L'invention concerne des compositions polymères (PC) comprenant un polyamide et une fibre de carbone. Comme expliqué en détail ci-après, le polyamide (PA) est un polyamide semi-aromatique issu de la polycondensation d'une diamine aliphatique, d'acide téréphtalique et d'un bis(aminoalkyl)cyclohexane ou d'un acide cyclohexanedicarboxylique.
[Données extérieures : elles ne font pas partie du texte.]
(** Access to an organization, when the roles offered to the test are exactly those of
    the rows of the organization. *)
Lemma org_access_exact required names u org :
  (forall s roles role, Some role ∈ names s roles <-> exists o, o ∈ roles /\ in_org org o = true /\ orgRole_name o = role) ->
  admits (org_access required names u org) <->
  isValidUUID org = true /\ exists role, role ∈ required /\ holds u org role.
Proof.
  intros Hn. unfold admits, org_access, holds. destruct (isValidUUID org); simpl; [|naive_solver].
  destruct (lookup_access org u) as [names'|].
  { destruct (existsb _ required) eqn:E.
    - apply existsb_elem in E. setoid_rewrite existsb_mem in E. naive_solver.
    - apply not_true_iff_false in E. rewrite existsb_elem in E. setoid_rewrite existsb_mem in E. naive_solver. }
  destruct (userOrgRoles u) as [roles|]; [|naive_solver].
  destruct (List.find _ roles) as [s|] eqn:Hf.
  2: { rewrite find_in_org in Hf. split; [naive_solver|].
       intros (_ & role & _ & rs & o & oid & [= <-] & Ho & _ & Hin). specialize (Hf o Ho).
       by rewrite (proj2 (in_org_spec org o)) in Hf by eauto. }
  assert (Hrole : existsb (fun role => existsb (fun o => bool_decide (o = Some role)) (names s roles)) required = true <->
    exists role, role ∈ required /\ exists o, o ∈ roles /\ in_org org o = true /\ orgRole_name o = role).
  { rewrite existsb_elem. setoid_rewrite existsb_elem. setoid_rewrite bool_decide_eq_true. setoid_rewrite <- Hn. naive_solver. }
  setoid_rewrite in_org_spec in Hrole.
  destruct (existsb _ required).
  - destruct Hrole as [Hrole _]. specialize (Hrole eq_refl). naive_solver.
  - destruct Hrole as [_ Hrole]. split; [naive_solver|]. intros (_ & role & Hr & rs & o & oid & [= <-] & Ho).
    discriminate Hrole. naive_solver.
Qed.

(** C2. [OrgRolesGuard] admits a request exactly when its user is no holder and either
    names an organization in which the user, or the client, holds a required role, or
    names none, the route is one for platform administrators and the user is one. *)
Theorem org_roles_guard_exact required r org : named_org r = Ok org ->
  admits (OrgRolesGuard (Some required) r) <->
  exists u, user r = Some u /\ is_holder_user u = false /\
    ((org <> "" /\ isValidUUID org = true /\ exists role, role ∈ required /\ holds u org role) \/
     (org = "" /\ PLATFORM_ADMIN ∈ required /\
        exists roles o, userOrgRoles u = Some roles /\ o ∈ roles /\ orgRole_name o = PLATFORM_ADMIN)).
Proof.
  intros Horg. unfold OrgRolesGuard. rewrite Horg. destruct (user r) as [u|]; simpl.
  2: { split; [|naive_solver]. intros (v & Hv & _). repeat case_match; done. }
  destruct (is_holder_user u) eqn:Hh.
  { split; [by intros (v & ? & _)|]. intros (u' & [= <-] & Hf & _). congruence. }
  destruct (String.eqb_spec org "") as [->|Hne]; simpl.
  - destruct (existsb (String.eqb PLATFORM_ADMIN) required) eqn:E.
    + apply existsb_mem in E. split.
      * unfold admits. destruct (userOrgRoles u) as [roles|] eqn:Hr; intros (v & Hv & Hg); [|done]. simplify_eq/=.
        apply has_role_elem in Hg as (o & Ho & Hn). exists u. split_and!; [done..|]. right. split_and!; [done..|].
        by exists roles, o.
      * intros (u' & [= <-] & _ & [[? _]|(_ & _ & roles & o & -> & Ho & Hn)]); [done|].
        eexists. split; [done|]. apply has_role_elem. by exists o.
    + apply not_true_iff_false in E. rewrite existsb_mem in E. split; [by intros (v & ? & _)|].
      by intros (u' & _ & _ & [[? _]|(_ & ? & _)]).
  - rewrite org_access_exact.
    + split; [intros [Hv Hr]; exists u; split_and!; [done..|]; left; split_and!; done|].
      intros (u' & [= <-] & _ & [(_ & ? & ?)|[? _]]); done.
    + intros _ roles role. rewrite list_elem_of_fmap. split.
      * intros (o & Ho & Hin). exists o. destruct (in_org org o) eqn:E; by simplify_eq.
      * intros (o & Ho & Hin & <-). exists o. by rewrite Hin.
Qed.

Lemma ecosystem_roles_spec u (required : list string) :
  (exists role, role ∈ required /\ role ∈ ecosystem_roles u) <->
  (ECOSYSTEM_LEAD ∈ required /\ exists e g, (e, g) ∈ default [] (ecosystem_access u) /\ some_role (lead g) = true) \/
  (ECOSYSTEM_MEMBER ∈ required /\ exists e g, (e, g) ∈ default [] (ecosystem_access u) /\ some_role (member g) = true).
Proof.
  assert (H : forall (p : ecosystem_group -> bool), existsb p (map snd (default [] (ecosystem_access u))) = true <->
    exists e g, (e, g) ∈ default [] (ecosystem_access u) /\ p g = true).
  { intros p. rewrite existsb_elem. split.
    - intros (g & ([e g'] & -> & Hg)%list_elem_of_fmap & Hp). by exists e, g'.
    - intros (e & g & Hg & Hp). exists g. split; [|done]. apply list_elem_of_fmap. by exists (e, g). }
  rewrite <- (H (fun g => some_role (lead g))), <- (H (fun g => some_role (member g))). unfold ecosystem_roles.
  setoid_rewrite elem_of_app. 
  assert (Hs : forall (b : bool) (x s : string), x ∈ (if b then [s] else []) <-> x = s /\ b = true).
  { intros [] x s; [rewrite list_elem_of_singleton | rewrite elem_of_nil]; naive_solver. }
  setoid_rewrite Hs. split.
  - intros (role & Hr & [[-> ->]|[-> ->]]); auto.
  - intros [[Hr Hx]|[Hr Hx]]; eexists; eauto.
Qed.

(** [EcosystemRolesGuard] admits a request exactly when the user leads, or is a
    member of, some ecosystem and the route asks for that, or is the platform
    administrator on a route for one, or holds a required role in the organization the
    request names.  Which ecosystem the request is about plays no part. *)
Theorem ecosystem_roles_guard_exact adminEmail required r u roles :
  required <> [] -> user r = Some u -> userOrgRoles u = Some roles ->
  admits (EcosystemRolesGuard adminEmail (Some required) r) <->
  (ECOSYSTEM_LEAD ∈ required /\ exists e g, (e, g) ∈ default [] (ecosystem_access u) /\ some_role (lead g) = true) \/
  (ECOSYSTEM_MEMBER ∈ required /\ exists e g, (e, g) ∈ default [] (ecosystem_access u) /\ some_role (member g) = true) \/
  (email u = adminEmail /\ PLATFORM_ADMIN ∈ required /\ has_role PLATFORM_ADMIN roles = true) \/
  (ecosystem_org r <> "" /\ isValidUUID (ecosystem_org r) = true /\ exists role, role ∈ required /\ holds u (ecosystem_org r) role).
Proof.
  intros Hne Hu Hr. unfold EcosystemRolesGuard. rewrite Hu. destruct required as [|role0 required']; [done|].
  set (required := role0 :: required') in *. cbn [from_option]. rewrite Hr.
  assert (Heco : existsb (fun role => existsb (String.eqb role) (ecosystem_roles u)) required = true <->
    (ECOSYSTEM_LEAD ∈ required /\ exists e g, (e, g) ∈ default [] (ecosystem_access u) /\ some_role (lead g) = true) \/
    (ECOSYSTEM_MEMBER ∈ required /\ exists e g, (e, g) ∈ default [] (ecosystem_access u) /\ some_role (member g) = true)).
  { rewrite existsb_elem. setoid_rewrite existsb_mem. apply ecosystem_roles_spec. }
  destruct (existsb _ required) eqn:E.
  { split; [|intros _; by eexists]. intros _. destruct Heco as [Heco _]. destruct (Heco eq_refl); auto. }
  assert (Hneco : forall P : Prop, ((ECOSYSTEM_LEAD ∈ required /\ exists e g, (e, g) ∈ default [] (ecosystem_access u) /\ some_role (lead g) = true) \/
    (ECOSYSTEM_MEMBER ∈ required /\ exists e g, (e, g) ∈ default [] (ecosystem_access u) /\ some_role (member g) = true) \/ P) <-> P).
  { destruct Heco as [_ Heco]. intros P. split; [|tauto]. intros [H|[H|H]]; [| |done]; discriminate Heco; auto. }
  rewrite Hneco. clear Heco Hneco E.
  assert (Hadmin : bool_decide (email u = adminEmail) && existsb (String.eqb PLATFORM_ADMIN) required && has_role PLATFORM_ADMIN roles = true <->
    email u = adminEmail /\ PLATFORM_ADMIN ∈ required /\ has_role PLATFORM_ADMIN roles = true).
  { rewrite !andb_true_iff, bool_decide_eq_true, existsb_mem. tauto. }
  destruct (_ && _ && _).
  { split; [intros _; left; by apply Hadmin | intros _; by eexists]. }
  destruct (String.eqb_spec (ecosystem_org r) "") as [Ho|Ho].
  - split; [by intros (v & [= <-] & ?)|]. intros [H|[? _]]; [|done]. by apply Hadmin in H.
  - rewrite org_access_exact.
    + split; [auto|]. intros [H|[_ H]]; [|done]. by apply Hadmin in H.
    + intros _ rs role. rewrite list_elem_of_fmap. setoid_rewrite elem_of_filter_b. naive_solver.
Qed.

(** Whether the request's user is a holder depends on the platform's own mapping only:
    whatever the token claims, the guard for holders admits exactly the mapped users, and
    [OrgRolesGuard] and [UserAccessGuard] refuse exactly those among people. *)
Theorem holder_separation c d u r : validate c = Ok u -> user_details_of c = Ok d -> user r = Some u ->
  (UserRoleGuard r = Ok true <-> is_holder d = true) /\
  (client_id u = None -> (UserAccessGuard r = Ok true <-> is_holder d = false)) /\
  (is_holder d = true -> forall required, OrgRolesGuard (Some required) r = Throw (forbidden "This role is a holder.")).
Proof.
  intros Hv Hd Hu. unfold validate in Hv. apply result_bind_ok in Hv as (_ & _ & Hv).
  rewrite Hd in Hv. simpl in Hv. destruct (_ && _); [done|]. injection Hv as <-.
  unfold UserRoleGuard, UserAccessGuard, OrgRolesGuard. rewrite Hu. simpl. unfold is_holder_user. simpl.
  destruct (is_holder d); simpl.
  - split; [by split|]. split; [intros ->; by split | done].
  - split; [by split|]. split; [intros ->; by split | done].
Qed.
End laws.

(** ** A sample deployment *)

Module AuthSample.
Definition org : string := "11111111-2222-4333-8444-555555555555".
Definition issuer : request_user :=
  User (Some "u1") (Some "a@b.c") None None None (Some [OrgRole None "holder"; OrgRole (Some org) "issuer"]) None None None.

#[global] Instance identity : Identity := {|
  checkSession _ := Ok true;
  findOrganizationOwner _ := Ok None;
  findUserinKeycloak _ := Ok (Some (Details issuer (Some [Some "HOLDER"])));
  isValidUUID := uuidRegex;
|}.

Definition asks (u : request_user) : request := Request (Some u) (Some (Json.JStr org)) None None.

Example org_roles_guard_exact_witness : admits (OrgRolesGuard (Some ["owner"; "issuer"]) (asks issuer)).
Proof.
  apply (org_roles_guard_exact ["owner"; "issuer"] (asks issuer) org eq_refl). exists issuer.
  split; [reflexivity|]. split; [reflexivity|]. left. split; [discriminate|]. split; [vm_compute; reflexivity|].
  exists "issuer". split; [right; left|]. exists [OrgRole None "holder"; OrgRole (Some org) "issuer"], (OrgRole (Some org) "issuer"), org.
  split; [reflexivity|]. split; [right; left|]. split; [reflexivity|]. split; [reflexivity|]. split; [discriminate | reflexivity].
Defined.

Definition lead : request_user :=
  User (Some "u2") None None None None (Some []) None (Some [("e1", Group (Some ["org"]) None)]) None.

Example ecosystem_roles_guard_exact_witness : admits (EcosystemRolesGuard (Some "root@b.c") (Some [ECOSYSTEM_LEAD]) (asks lead)).
Proof.
  apply (ecosystem_roles_guard_exact (Some "root@b.c") [ECOSYSTEM_LEAD] (asks lead) lead []); [discriminate|reflexivity|reflexivity|].
  left. split; [left|]. exists "e1", (Group (Some ["org"]) None). split; [left | reflexivity].
Defined.

(** The token claims another role than the mapping gives. *)
Definition token : claims :=
  Claims "kc1" None (User None None None (Some "not-a-holder") None None None None None).

Definition mapped : request_user := with_role (Some USER_HOLDER_ROLE) (spread issuer (c_user token)).

Example holder_separation_witness : UserRoleGuard (asks mapped) = Ok true.
Proof.
  assert (Hv : validate token = Ok mapped) by (vm_compute; reflexivity).
  apply (holder_separation token (Some (Details issuer (Some [Some "HOLDER"]))) mapped (asks mapped) Hv); [reflexivity..].
Defined.

(** A route without required roles: the guard's test for that case is never reached. *)
Example no_required_roles : OrgRolesGuard None (asks issuer) = Throw (js_error "Cannot convert undefined or null to object").
Proof. reflexivity. Qed.
End AuthSample.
Il a été découvert, de manière inattendue, que l'incorporation de diamine cycloaliphatique-bis(aminoalkyl)cyclohexane ou de la combinaison spécifique formée de diamine cycloaliphatique-bis(aminoalkyl)cyclohexane et d'acide dicarboxylique cycloaliphatique-acide cyclohexanedicarboxylique dans le polyamide a permis d'obtenir des compositions polymères (PC) chargées de fibres de carbone présentant des propriétés mécaniques (par exemple, le module de traction et la résistance) significativement améliorées à température élevée, ainsi qu'une préservation significativement améliorée des propriétés mécaniques après vieillissement thermique, par rapport à des polyamides analogues exempts du bis(aminoalkyl)cyclohexane et de l'acide cyclohexanedicarboxylique. Grâce, au moins en partie, à ces propriétés mécaniques à température élevée améliorées, ainsi qu'à leur préservation après vieillissement thermique, ces polyamides (PA) peuvent être avantageusement incorporés dans des articles de structure qui, pendant l'utilisation, sont exposés à des températures élevées.
EP21722510.1A 2020-05-07 2021-05-05 Compositions polymères présentant des propriétés mécaniques améliorées à température élevée et articles correspondants Pending EP4146720A1 (fr)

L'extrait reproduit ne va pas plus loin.